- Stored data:

______________________________

(* ===== verification/RateLimit.v ===== *)
(** * internal/ratelimit/ratelimit.go

    The rate limiter: per-key fixed windows, sliding windows, token buckets
    and leaky buckets, the per-granularity rates, the priority bursts and the
    cleanup of stale entries. Each check takes the clock readings it makes;
    the mutexes serialise the operations, so a trace of calls is a list.
    A run-time panic is an outcome. *)

From S2P Require Import Prelude Float64 GoStr SlidingWindow.
From stdpp Require Import pretty.

#[local] Open Scope string_scope.
#[local] Open Scope Z_scope.

Inductive Algorithm : Type := FixedWindow | SlidingWindow | TokenBucket | LeakyBucket
                            | OtherAlgorithm (s : string).
Inductive Granularity : Type := PerIP | PerUser | PerSession | PerAPIKey | PerEndpoint | PerGeo
                              | OtherGranularity (s : string).

Record windowEntry : Type := mkEntry { we_timestamp : Z; we_count : Z }.

Record tokenBucket : Type := mkTokenBucket {
  tokens : f64; tb_capacity : f64; refillRate : f64; lastRefill : Z
}.

Record leakyBucket : Type := mkLeakyBucket {
  lb_queue : list Z; lb_capacity : Z; leakRate : Z; lastLeak : Z
}.

Record RateLimiter : Type := mkRateLimiter {
  algorithm : Algorithm;
  defaultRate : Z;
  defaultBurst : Z;
  windowSize : Z;
  cleanupTick : Z;
  fixedWindows : gmap string windowEntry;
  slidingWindows : gmap string (list Z);
  tokenBuckets : gmap string tokenBucket;
  leakyBuckets : gmap string leakyBucket;
  perIPLimits : gmap string Z;
  perUserLimits : gmap string Z;
  perEndpointLimits : gmap string Z;
  perGeoLimits : gmap string Z;
  perAPIKeyLimits : gmap string Z;
  priorityQueues : gmap string bool
}.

______________________________

- What the task requires:
Give all of the entries again, word for word.

- Answer space:
(* ===== verification/RateLimit.v ===== *)
(** * internal/ratelimit/ratelimit.go

    The rate limiter: per-key fixed windows, sliding windows, token buckets
    and leaky buckets, the per-granularity rates, the priority bursts and the
    cleanup of stale entries. Each check takes the clock readings it makes;
    the mutexes serialise the operations, so a trace of calls is a list.
    A run-time panic is an outcome. *)

From S2P Require Import Prelude Float64 GoStr SlidingWindow.
From stdpp Require Import pretty.

#[local] Open Scope string_scope.
#[local] Open Scope Z_scope.

Inductive Algorithm : Type := FixedWindow | SlidingWindow | TokenBucket | LeakyBucket
                            | OtherAlgorithm (s : string).
Inductive Granularity : Type := PerIP | PerUser | PerSession | PerAPIKey | PerEndpoint | PerGeo
                              | OtherGranularity (s : string).

Record windowEntry : Type := mkEntry { we_timestamp : Z; we_count : Z }.

Record tokenBucket : Type := mkTokenBucket {
  tokens : f64; tb_capacity : f64; refillRate : f64; lastRefill : Z
}.

Record leakyBucket : Type := mkLeakyBucket {
  lb_queue : list Z; lb_capacity : Z; leakRate : Z; lastLeak : Z
}.

Record RateLimiter : Type := mkRateLimiter {
  algorithm : Algorithm;
  defaultRate : Z;
  defaultBurst : Z;
  windowSize : Z;
  cleanupTick : Z;
  fixedWindows : gmap string windowEntry;
  slidingWindows : gmap string (list Z);
  tokenBuckets : gmap string tokenBucket;
  leakyBuckets : gmap string leakyBucket;
  perIPLimits : gmap string Z;
  perUserLimits : gmap string Z;
  perEndpointLimits : gmap string Z;
  perGeoLimits : gmap string Z;
  perAPIKeyLimits : gmap string Z;
  priorityQueues : gmap string bool
}.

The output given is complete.